京都の駅に久々に降り立った。世界の観光客があこがれて押し寄せる古都。この京都で特に好きなところは?と訊かれたら、銀閣寺の近くから続く哲学の道かな、とうっかり答えそうになる。でもそんな風に一か所を挙げてしまってはいけない。京都についての正しい答え方は「どこもかしこも由緒ある界隈で…」と控えめにいうべきだろう。
そんなわけで京都駅前のホテルに着いたが、アーリーチェックインの1時にはまだ十分に余裕がある。それが狙いで、駅前にした。駅から歩いてちょっとだけ散策できるとしたら、東本願寺と西本願寺。先ずは、東本願寺へ。本堂で読経が行われていたので、隅に正座してしばし頭を垂れる。板の廊下を気持ちよく踏んで、進めるだけ進んで折り返し、元の階段を降りて靴を履き、また本堂に一礼。正門から出て、西本願寺へ。濠に睡蓮がたくさんの花をつけている。心底、きれい、と思う。そして、西本願寺で気づいたのだが、廊下の板のところどころ、傷んだ(虫食いかな)処が修復してあるのだが、埋めてある木片が茶壷や扇子の形なのだ。大工さんの遊び心に思わずしびれた。

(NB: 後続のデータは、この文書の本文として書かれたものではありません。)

Lemma toy_desc_steps : desc_steps toy_lib (λ _, None) sparse_new ((toy_launch sparse_new).2 ++ (toy_launch toy_ctx1).2) toy_ctx3.
Proof.
  rewrite <-(app_nil_r ((toy_launch sparse_new).2 ++ _)). eapply SSnoc; [|by apply (SFinish toy_lib (λ _, None) 0 [4; 5; 6] toy_ctx2); vm_compute].
  eapply (SSnoc toy_lib (λ _, None) sparse_new (toy_launch sparse_new).2 toy_ctx1).
  - apply (SSnoc toy_lib (λ _, None) sparse_new [] sparse_new); [apply SRefl|].
    apply (SLaunch toy_lib (λ _, None) (λ _, None) (SpMv toy_csr (toy_ref 4) (toy_ref 5) 1 0 9) toy_mv [] toy_gpu _ _ (toy_launch sparse_new).1.2); by vm_compute.
  - apply (SLaunch toy_lib (λ _, None) (λ _, None) (SpMv toy_csr (toy_ref 4) (toy_ref 5) 1 0 9) toy_mv [] toy_gpu _ _ (toy_launch toy_ctx1).1.2); by vm_compute.
Qed.

Lemma descriptors_conserved_witness : ∃ leaked L,
  live (lib toy_ctx3) = Some L ∧ (∀ o, o ∈ L ↔ o ∈ mjoin (flying toy_ctx3) ∨ o ∈ leaked) ∧ length leaked = 3.
Proof.
  destruct (descriptors_conserved toy_lib (λ _, None) _ _ toy_desc_steps) as (leaked & L & Hl & _ & Ho & Hlen).
  exists leaked, L. split; [exact Hl|]. split; [exact Ho|]. rewrite Hlen. by vm_compute.
Defined.

(** ** The capture-mode operations of [graph/record/cusparse.rs] *)

Module Capture.
Record SpMvOp := { gv_csr : CsrMatrix; gv_x : GpuRef; gv_y : GpuRef; gv_alpha : Z; gv_beta : Z }.
Record SpMmOp := { gm_csr : CsrMatrix; gm_b : GpuRef; gm_c : GpuRef; gm_b_cols : Z; gm_ldb : Z; gm_ldc : Z; gm_alpha : Z; gm_beta : Z }.
Definition validate_csr (c : CsrMatrix) (dev : option DeviceState) : result unit GpuError :=
  if ((m_rows c <=? 0) || (m_cols c <=? 0) || (m_nnz c <? 0))%Z then
    Err (Unrecoverable ("CsrMatrix: invalid dims (rows=" +:+ pretty (m_rows c) +:+ ", cols=" +:+ pretty (m_cols c) +:+
      ", nnz=" +:+ pretty (m_nnz c) +:+ ")"))
  else check_access [row_offsets c; col_indices c; values c] dev.
Definition record_spmv (o : SpMvOp) (dev : option DeviceState) : result unit GpuError :=
  validate_csr (gv_csr o) dev ;? check_access [gv_x o; gv_y o] dev ;?
  Err (Unrecoverable "graph::record::cusparse::SpMv: cuSPARSE capture-mode entry not yet wired (Phase 4 will revisit when the actor surface expands)").
Definition record_spmm (o : SpMmOp) (dev : option DeviceState) : result unit GpuError :=
  validate_csr (gm_csr o) dev ;? check_access [gm_b o; gm_c o] dev ;?
  if ((gm_b_cols o <=? 0) || (gm_ldb o <=? 0) || (gm_ldc o <=? 0))%Z then
    Err (Unrecoverable ("SpMm: non-positive (b_cols, ldb, ldc) = (" +:+ pretty (gm_b_cols o) +:+ ", " +:+ pretty (gm_ldb o) +:+
      ", " +:+ pretty (gm_ldc o) +:+ ")"))
  else Err (Unrecoverable "graph::record::cusparse::SpMm: cuSPARSE capture-mode entry not yet wired").

(** A matrix passes when its dimensions are positive and its buffers usable. *)
Lemma validate_csr_ok c dev : validate_csr c dev = Ok tt ↔
  (0 < m_rows c ∧ 0 < m_cols c ∧ 0 ≤ m_nnz c)%Z ∧ is_ok (access_list dev [row_offsets c; col_indices c; values c]) = true.
Proof.
  unfold validate_csr, check_access.
  destruct (Z.leb_spec (m_rows c) 0), (Z.leb_spec (m_cols c) 0), (Z.ltb_spec (m_nnz c) 0); cbn [orb];
    try (split; [done|lia]).
  destruct (access_list _ _); cbn; split; (done || naive_solver lia).
Qed.
End Capture.
#[global] Instance DtypeTag_eq_dec : EqDecision DtypeTag.
Proof. solve_decision. Defined.
#[global] Instance PointwiseMode_eq_dec : EqDecision PointwiseMode.
Proof. solve_decision. Defined.
#[global] Instance PoolKind_eq_dec : EqDecision PoolKind.
Proof. solve_decision. Defined.
#[global] Instance NormMode_eq_dec : EqDecision NormMode.
Proof. solve_decision. Defined.
#[global] Instance NormPhase_eq_dec : EqDecision NormPhase.
Proof. solve_decision. Defined.
#[global] Instance ReduceOp_eq_dec : EqDecision ReduceOp.
Proof. solve_decision. Defined.

(** ** Strides *)

(** [strides[i] = strides[i + 1] * dims[i + 1]] *)
Definition set_stride (dims strides : list Z) (i : nat) : list Z :=
  <[i := i64_mul (strides !!! (i + 1)) (dims !!! (i + 1))]> strides.

Definition packed_strides (dims : list Z) (layout : TensorLayout) : option (list Z) :=
  let n := length dims in
  if n =? 0 then Some []
  else match layout with
  | NchwPacked | Strided => Some (foldl (set_stride dims) (replicate n 1%Z) (rev (seq 0 (n - 1))))
  | NhwcPacked =>
    if n <? 3 then None
    else
      let strides := <[1 := 1%Z]> (replicate n 0%Z) in
      let c := dims !!! 1 in
      let strides := <[n - 1 := c]> strides in
      let strides := foldl (set_stride dims) strides (rev (seq 2 (n - 1 - 2))) in
      Some (<[0 := i64_mul (strides !!! 2) (dims !!! 2)]> strides)
  end.

Record TensorSpec := {
  uid : Z; t_dtype : DtypeTag; dims : list Z; strides : list Z; alignment : Z; is_virtual : bool }.

Definition TensorSpec_new (u : Z) (d : DtypeTag) (ds : list Z) (layout : TensorLayout) : option TensorSpec :=
  s ← packed_strides ds layout;
  Some {| uid := u; t_dtype := d; dims := ds; strides := s; alignment := 16; is_virtual := false |}.
(** The length check is a [debug_assert]. *)
Definition with_strides (s : list Z) (t : TensorSpec) : TensorSpec :=
  {| uid := uid t; t_dtype := t_dtype t; dims := dims t; strides := s; alignment := alignment t; is_virtual := is_virtual t |}.
Definition with_alignment (a : Z) (t : TensorSpec) : TensorSpec :=
  {| uid := uid t; t_dtype := t_dtype t; dims := dims t; strides := strides t; alignment := a; is_virtual := is_virtual t |}.
Definition virtualized (t : TensorSpec) : TensorSpec :=
  {| uid := uid t; t_dtype := t_dtype t; dims := dims t; strides := strides t; alignment := alignment t; is_virtual := true |}.
Definition rank (t : TensorSpec) : nat := length (dims t).

(** ** Operations *)

Inductive OpSpec : Type :=
  | ConvFwd (x w y : Z) (spatial_dims : nat) (pre_padding post_padding stride dilation : list Z)
      (compute_dtype : DtypeTag) (alpha beta : Z)
  | ConvBwdData (dy w dx : Z) (spatial_dims : nat) (pre_padding post_padding stride dilation : list Z)
      (compute_dtype : DtypeTag) (alpha beta : Z)
  | ConvBwdFilter (x dy dw : Z) (spatial_dims : nat) (pre_padding post_padding stride dilation : list Z)
      (compute_dtype : DtypeTag) (alpha beta : Z)
  | Pointwise (mode : PointwiseMode) (x : Z) (b : option Z) (y : Z) (compute_dtype : DtypeTag) (alpha1 alpha2 : Z)
  | PoolFwd (kind : PoolKind) (x y : Z) (window pre_padding post_padding stride : list Z) (compute_dtype : DtypeTag)
  | PoolBwd (kind : PoolKind) (dy x y dx : Z) (window pre_padding post_padding stride : list Z)
      (compute_dtype : DtypeTag)
  | NormFwd (mode : NormMode) (phase : NormPhase) (x scale bias : Z) (mean var : option Z) (y : Z)
      (compute_dtype : DtypeTag) (epsilon exp_avg_factor : Z)
  | NormBwd (mode : NormMode) (x dy scale mean var dx dscale dbias : Z) (compute_dtype : DtypeTag)
  | Matmul (a b c : Z) (compute_dtype : DtypeTag)
  | Reduce (op : ReduceOp) (x y : Z) (compute_dtype : DtypeTag)
  | Reshape (x y : Z).
(** In the other layouts only the element type, or the rank of a normalised tensor,
    makes a request panic. *)
Lemma graph_spec_builds o s :
  graph_spec o = Some s → spec_layout o ≠ NhwcPacked → is_Some (dtype_tag (req_dtype o)) →
  (∀ ds, is_norm o = Some ds → 2 ≤ length ds) → is_Some s.
Proof.
  intros Hs Hl [d Hd] Hn. destruct o; try discriminate Hs; cbn [graph_spec] in Hs; injection Hs as <-;
    cbn [spec_layout req_dtype is_norm] in *.
  all: unfold conv_fwd_spec, conv_bwd_data_spec, conv_bwd_filter_spec, batch_norm_spec, layer_norm_spec,
    instance_norm_spec, pool_fwd_spec, pool_bwd_spec, activation_spec, mha_fwd_spec, mha_bwd_spec, rnn_fwd_spec;
    rewrite Hd; cbn [mbind option_bind].
  all: unfold build_conv_fwd_graph, build_conv_bwd_data_graph, build_conv_bwd_filter_graph, build_norm_fwd_graph,
    build_pool_fwd_graph, build_pool_bwd_graph, build_mha_fwd_graph, build_mha_bwd_graph, build_rnn_fwd_spec,
    tensor, virtual_tensor, TensorSpec_new.
  all: repeat (cbn -[packed_strides lookup]; match goal with
    | |- context [packed_strides ?ds ?l] => destruct (strides_total ds l Hl) as [? ->]
    | |- context [?ds !! 1] =>
      let E := fresh "E" in destruct (lookup_lt_is_Some_2 ds 1 (Hn ds eq_refl)) as [? E]; rewrite E
    | |- context [cf_epilogue ?r] => destruct (cf_epilogue r)
    | |- context [has_cell_state ?m] => destruct (has_cell_state m)
    end); cbn -[packed_strides lookup]; eexists; reflexivity.
Qed.

(** A recurrent network has a weight tensor of rank one: channels-last panics. *)
Lemma rnn_nhwc_panics r : rf_layout r = NhwcPacked → rnn_fwd_spec r = None.
Proof.
  intros Hl. unfold rnn_fwd_spec. destruct (dtype_tag _) as [d|]; [|done]. cbn [mbind option_bind].
  unfold build_rnn_fwd_spec, tensor, TensorSpec_new. rewrite Hl. by destruct (has_cell_state _).
Qed.

(** Types that [cudnn] takes as elements, the two with a tag of their own included,
    have no tag. *)
Example untagged : dtype_tag <$> [U8; I32; I64; F8E4m3; F8E5m2] = [None; None; None; None; None].
Proof. done. Qed.

(** ** What a graph does not say

    The signature of a graph keys the plan cache, so requests that differ only in
    these fields would share a plan. *)

Lemma pool_average_modes d x y layout w pre post st :
  let p m := {| p_mode := m; window := w; p_pre_padding := pre; p_post_padding := post; p_stride := st |} in
  build_pool_fwd_graph d x y layout (p PAvg) = build_pool_fwd_graph d x y layout (p PAvgExcludePadding) ∧
  build_pool_bwd_graph d x y layout (p PAvg) = build_pool_bwd_graph d x y layout (p PAvgExcludePadding).
Proof. done. Qed.

Lemma attention_mask_ignored d p layout m dr seed :
  build_mha_fwd_graph d (with_dropout dr seed (with_mask m p)) layout = build_mha_fwd_graph d p layout ∧
  build_mha_bwd_graph d (with_dropout dr seed (with_mask m p)) layout = build_mha_bwd_graph d p layout.
Proof. done. Qed.

Lemma rnn_nonlinearity_ignored d dir layers input hidden seq batch layout :
  rnn_fwd_kind Rnn = rnn_fwd_kind RnnTanh ∧
  build_rnn_fwd_spec d (RnnParams_new Rnn dir layers input hidden seq batch) layout =
  build_rnn_fwd_spec d (RnnParams_new RnnTanh dir layers input hidden seq batch) layout.
Proof. done. Qed.

Lemma conv_groups_ignored d x w y conv n layout e :
  build_conv_fwd_graph d x w y (with_groups n conv) layout e = build_conv_fwd_graph d x w y conv layout e.
Proof. done. Qed.

(** A product of matrices, over batches of the same shape. *)
Definition matmul_shapes (a b c : list Z) : bool :=
  match rev a, rev b, rev c with
  | k :: m :: ba, n :: k' :: bb, n' :: m' :: bc =>
    (k =? k')%Z && (m =? m')%Z && (n =? n')%Z && bool_decide (ba = bb ∧ bb = bc)
  | _, _, _ => false
  end.
Definition dims_of (g : OperationGraphSpec) (u : Z) : list Z :=
  default [] (dims <$> find (λ t, (uid t =? u)%Z) (tensors g)).
Definition matmuls_fit (g : OperationGraphSpec) : bool :=
  forallb (λ o, match o with Matmul a b c _ => matmul_shapes (dims_of g a) (dims_of g b) (dims_of g c) | _ => true end) (ops g).

(** The keys are not transposed: the shapes of attention fit only if a sequence is
    as long as a head is wide, and the heads are not grouped. *)
Lemma attention_shapes d p layout g :
  build_mha_fwd_graph d p layout = Some g →
  matmuls_fit g = (head_dim p =? seq_kv p)%Z && (heads_q p =? heads_kv p)%Z.
Proof.
  unfold build_mha_fwd_graph. intros Hg. run_builder Hg. injection Hg as <-.
  unfold matmuls_fit, matmul_shapes, dims_of. cbn.
  rewrite !Z.eqb_refl. cbn.
  destruct (Z.eqb_spec (head_dim p) (seq_kv p)) as [_|_]; cbn; [|done].
  destruct (Z.eqb_spec (heads_q p) (heads_kv p)) as [->|Hh]; [by rewrite !bool_decide_true|].
  rewrite bool_decide_false; [done|]. intros [[= ] _]. congruence.
Qed.

(** ** Backend descriptors

    The wrapper of [sys/cudnn.rs]; no code of the crate uses it yet. *)

Record BackendDescriptor := { raw : Obj; finalized : bool }.

Section backend.
Context (lib_answer : nat → ObjCall → result Z string).

Abbreviation bact := (act Lib KEff).

Definition check {A} (what : string) (r : result A string) : result A GpuError :=
  map_err (λ s, LibraryError LIB (what +:+ ": cudnnStatus=" +:+ s)) r.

夕刻、ZOOMセミナーが無事に終わり、ほっとして次のお楽しみに向かう。大阪のフォーラムにもお付き合いくださった友人が、京都で夕食をいかが?と言ったら即応してくれたのだった。彼女は、何処の街ででも「美味しい店」を見つけ出す名人なのだ。その日、指定してくれたのが木屋町にある「ろうそく」というお店だった。夏の夕暮れの風が抜ける路地裏に、そのお店はあった。いただいたのは正真正銘の「料理」だった。たとえばお芋の煮たんでも、面取りがきれい。いやみのないお出しの味に、肩の疲れまで抜けていく。お酒は、その飲める友人と声をそろえて、「うーーん」。
ところでなぜ「ろうそく」か、聞いて納得である。ご実家が和ろうそくの老舗なんだそうだ。祇園祭りが今年はできず、残念だ、商売もあがったりで…、とやわらかい京都イントネーションで嘆かれた。本当に。昨年までの京都では、京都駅からバスに乗るのに30分くらい待つこともあった。タクシー待ちも同じくらい。あれほど混まない方が、と思わないでもないが、コツコツとそれぞれの技術を磨きながら進める仕事は順調であってほしい。「お店にもおいてあった和ろうそく、買って来ればよかったな」と後で思った。いや、友人たちと誘い合ってまた行こう。その時は、西本願寺の廊下にも一緒に行って、補修あとの茶壷を見て笑いたいものだ。